I’ve received several email inquiries over the past few months asking about the difference between terms like brilliance, brightness, fire, and dispersion, and thought that it was time to write a blog post which explains the meaning of these gemological terms, and how these factors affect our perception of beauty in a diamond.
The term Brightness is used to describe the overall volume of light return which is created by a combination of the proportions of the diamond, and the degree of optical symmetry that the diamond has been cut to.
Brilliance is generally used to describe the amount of white sparkle which is created by the reflection of light off of the facets of the diamond, however it is also used to describe how bright we perceive the diamond to be… hence the confusion which people experience when talking about how bright or brilliant a diamond appears.
Now Dispersion and “Fire” are actually the same thing… both terms are used to describe the flashes of colored light which are created by the facets of a diamond. The term “fire” originates from a time when our homes and offices were lit by candlelight or firelight, and diamonds were cut with steeper crown angles which were necessary to disperse the white light which reflected from the diamond into the spectral colors which we find so appealing in a diamond.
Another important factor of diamond visual performance is Scintillation, which is the term used to describe the flashes of light which are created while the diamond is in movement, as the light which strikes the diamond is reflected off of the facets which are in motion…
Optimizing a Diamond for Light Return:
As a fifth generation diamond cutter, Brian Gavin knows the importance of optimizing the proportions of a diamond to reflect the highest volume of light possible, this is a critical factor for creating diamonds which are visibly brighter than diamonds cut to less desirable proportions.
Thus all of the diamonds featured in the Brian Gavin Signature and Brian Gavin Blue collections, are cut to the center range of the spectrum allocated for the zero ideal cut proportions rating as defined by the American Gem Society Laboratory (AGSL).
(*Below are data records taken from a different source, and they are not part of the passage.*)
(* ===== verification/OrderBy.v ===== *)
(** [src/src/executors/orderby_executor.h] and [.cpp]: ORDER BY collects the
    records of its child and sorts them with [std::sort], once per key and the
    first key last. *)
From Stdlib Require Import Sorted.
From S2P Require Import Prelude Memory Types Value Bitmap Record Like Expressions Executor Pipeline.

(** ** [std::sort] *)

(** The comparison may throw. Equivalent elements may end in any order. *)
Class StdSort := std_sort : ∀ {A : Type}, (A → A → res bool) → list A → res (list A).

Section Order.
Context {A : Type} (lt : A → A → bool).

(** A strict weak order on the elements of a list. *)
Record strict_weak_order (l : list A) : Prop := {
  swo_irreflexive : ∀ x, x ∈ l → lt x x = false;
  swo_transitive : ∀ x y z, x ∈ l → y ∈ l → z ∈ l → lt x y = true → lt y z = true → lt x z = true;
  swo_incomparable : ∀ x y z, x ∈ l → y ∈ l → z ∈ l →
    lt x y = false → lt y x = false → lt y z = false → lt z y = false → lt x z = false
}.

(** No element is less than an earlier one. *)
Definition ordered_by : list A → Prop := StronglySorted (λ x y, lt y x = false).

Lemma swo_negative l x y z : strict_weak_order l → x ∈ l → y ∈ l → z ∈ l →
  lt x y = false → lt y z = false → lt x z = false.
Proof.
  intros Ho Hx Hy Hz Hxy Hyz. destruct (lt x z) eqn:Hxz; [|done].
  destruct (lt z y) eqn:Hzy; [by rewrite (swo_transitive l Ho x z y) in Hxy|].
  destruct (lt y x) eqn:Hyx; [by rewrite (swo_transitive l Ho y x z) in Hyz|].
  by rewrite (swo_incomparable l Ho x y z) in Hxz.
Qed.

Lemma swo_subset l l' : (∀ x, x ∈ l' → x ∈ l) → strict_weak_order l → strict_weak_order l'.
Proof. intros Hs []. split; eauto 10. Qed.
End Order.

(** What the standard promises: the elements are only moved, and they end sorted
    when the comparison is a strict weak order (otherwise the behaviour is
    undefined). *)
Class StdSortSpec `{StdSort} := {
  std_sort_moves : ∀ A (cmp : A → A → res bool) l l', std_sort cmp l = Ok l' → l' ≡ₚ l;
  std_sort_sorts : ∀ A (cmp : A → A → res bool) (lt : A → A → bool) l,
    (∀ x y, x ∈ l → y ∈ l → cmp x y = Ok (lt x y)) → strict_weak_order lt l →
    ∃ l', std_sort cmp l = Ok l' ∧ ordered_by lt l'
}.

(** *** Two sorts that keep the promise *)

Section Insertion.
Context {A : Type} (cmp : A → A → res bool).

Fixpoint insert_in (x : A) (l : list A) : res (list A) :=
  match l with
  | [] => Ok [x]
  | y :: l => less ← cmp x y; if less : bool then Ok (x :: y :: l) else l' ← insert_in x l; Ok (y :: l')
  end.
(** Sorting the elements of [l] one after the other into [sorted]. *)
Fixpoint insert_each (l sorted : list A) : res (list A) :=
  match l with
  | [] => Ok sorted
  | x :: l => sorted ← insert_in x sorted; insert_each l sorted
  end.

Variable lt : A → A → bool.
Variable all : list A.
Hypothesis Hcmp : ∀ x y, x ∈ all → y ∈ all → cmp x y = Ok (lt x y).
Hypothesis Hlt : strict_weak_order lt all.

Lemma insert_in_run x l : x ∈ all → Forall (.∈ all) l → ordered_by lt l →
  ∃ l', insert_in x l = Ok l' ∧ l' ≡ₚ x :: l ∧ ordered_by lt l'.
Proof using All.
  intros Hx Hl Ho. induction Ho as [|y l Ho IH Hy].
  - exists [x]. repeat constructor.
  - apply Forall_cons in Hl as [Hya Hl]. cbn [insert_in]. rewrite Hcmp by done. simpl.
    destruct (lt x y) eqn:Hxy.
    + exists (x :: y :: l). split; [done|]. split; [done|].
      assert (lt y x = false) as Hyx.
      { destruct (lt y x) eqn:Hyx; [|done]. pose proof (swo_irreflexive lt all Hlt x Hx) as Hxx.
        by rewrite (swo_transitive lt all Hlt x y x) in Hxx. }
      repeat constructor; try done. apply Forall_forall. intros z Hz.
      apply (swo_negative lt all z y x); try done; [by apply (proj1 (Forall_forall _ _) Hl)|by apply (proj1 (Forall_forall _ _) Hy)].
    + destruct (IH Hl) as (l' & -> & Hp & Ho'). exists (y :: l'). split; [done|].
      split; [by rewrite Hp, Permutation_swap|]. constructor; [done|]. rewrite Hp. by constructor.
Qed.

Lemma insert_each_run l : ∀ sorted, Forall (.∈ all) l → Forall (.∈ all) sorted → ordered_by lt sorted →
  ∃ l', insert_each l sorted = Ok l' ∧ l' ≡ₚ l ++ sorted ∧ ordered_by lt l'.
Proof using All.
  induction l as [|x l IH]; intros sorted Hl Hs Ho; cbn [insert_each]; [by exists sorted|].
  apply Forall_cons in Hl as [Hx Hl]. destruct (insert_in_run x sorted Hx Hs Ho) as (s' & -> & Hp & Ho').
  simpl. destruct (IH s' Hl) as (l' & -> & Hp' & Ho''); [rewrite Hp; by constructor|done|].
  exists l'. split; [done|]. split; [|done]. by rewrite Hp', Hp, Permutation_middle.
Qed.
End Insertion.

Definition insertion_sort : StdSort := λ _ cmp l, insert_each cmp l [].
(** The same on the reversed list, which exchanges equivalent elements. *)
Definition reversing_sort : StdSort := λ _ cmp l, insert_each cmp (reverse l) [].

Lemma insert_in_moves {A} (cmp : A → A → res bool) x l : ∀ l', insert_in cmp x l = Ok l' → l' ≡ₚ x :: l.
Proof.
  induction l as [|y l IH]; cbn [insert_in]; intros l' Hl; [by injection Hl as <-|].
  apply bind_Ok in Hl as ([] & _ & Hl); [by injection Hl as <-|]. apply bind_Ok in Hl as (l1 & H1 & [= <-]).
  by rewrite (IH _ H1), Permutation_swap.
Qed.
Lemma insert_each_moves {A} (cmp : A → A → res bool) l : ∀ sorted l', insert_each cmp l sorted = Ok l' → l' ≡ₚ l ++ sorted.
Proof.
  induction l as [|x l IH]; cbn [insert_each]; intros sorted l' Hl; [by injection Hl as <-|].
  apply bind_Ok in Hl as (s & H1 & H2). rewrite (IH _ _ H2), (insert_in_moves _ _ _ _ H1). symmetry. apply Permutation_middle.
Qed.

Lemma insertion_sort_spec : @StdSortSpec insertion_sort.
Proof.
  split.
  - intros A cmp l l' Hl. by rewrite (insert_each_moves _ _ _ _ Hl), app_nil_r.
  - intros A cmp lt l Hc Ho. destruct (insert_each_run cmp lt l Hc Ho l []) as (l' & Hl' & _ & Ho'); [|done|constructor|eauto].
    by apply Forall_forall.
Qed.
Lemma reversing_sort_spec : @StdSortSpec reversing_sort.
Proof.
  split.
  - intros A cmp l l' Hl. by rewrite (insert_each_moves _ _ _ _ Hl), app_nil_r, reverse_Permutation.
  - intros A cmp lt l Hc Ho. destruct (insert_each_run cmp lt l Hc Ho (reverse l) []) as (l' & Hl' & _ & Ho');
      [|done|constructor|eauto]. apply Forall_forall. intros x. by rewrite elem_of_reverse.
Qed.

(** ** [OrderByExecutor] *)

(** [enum class OrderByType] *)
Inductive OrderByType := DEFAULT | ASC | DESC.

Section Code.
Context {Sys E : Type} `{Executor Sys E} `{Ecma} `{StdSort} (fuel : nat).

Record OrderByExecutor := mkOrderBy {
  order_bys_ : list (OrderByType * OperatorExpression); ob_records_ : list Rec; ob_cnt_ : Z; ob_child_ : E
}.
Definition OrderByExecutor_new (order_bys : list (OrderByType * OperatorExpression)) (c : E) : OrderByExecutor :=
  mkOrderBy order_bys [] 0 c.
Definition set_ob_child (c : E) (f : OrderByExecutor) : OrderByExecutor :=
  mkOrderBy (order_bys_ f) (ob_records_ f) (ob_cnt_ f) c.
Definition set_ob_records (records : list Rec) : M (OrderByExecutor * Sys) unit :=
  on_self (modify (λ f, mkOrderBy (order_bys_ f) records (ob_cnt_ f) (ob_child_ f))).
This center range of proportions is well recognized throughout the diamond industry as being the “sweet spot” in terms of producing diamonds which exhibit exceptional light return!
In addition to ensuring that all of his diamonds exhibit the highest volume of light return, Brian Gavin also insists that the optical symmetry of the diamonds which he produces exceeds industry standards, and goes beyond the criteria required to obtain an overall cut grade of AGS Ideal-0 or GIA Excellent, by maintaining exceptional symmetry of facet shape and alignment, which results in diamonds which exhibit broader flashes of light, and more brilliance, dispersion, and scintillation, than diamonds which are merely cut to ideal proportions.
Thus whether you select a diamond from the Brian Gavin Signature or Brian Gavin Blue collection of diamonds which exhibit blue fluorescence, you are guaranteed a diamond which is going to be incredibly bright, which will display a spectral light show of brilliance, dispersion, and scintillation.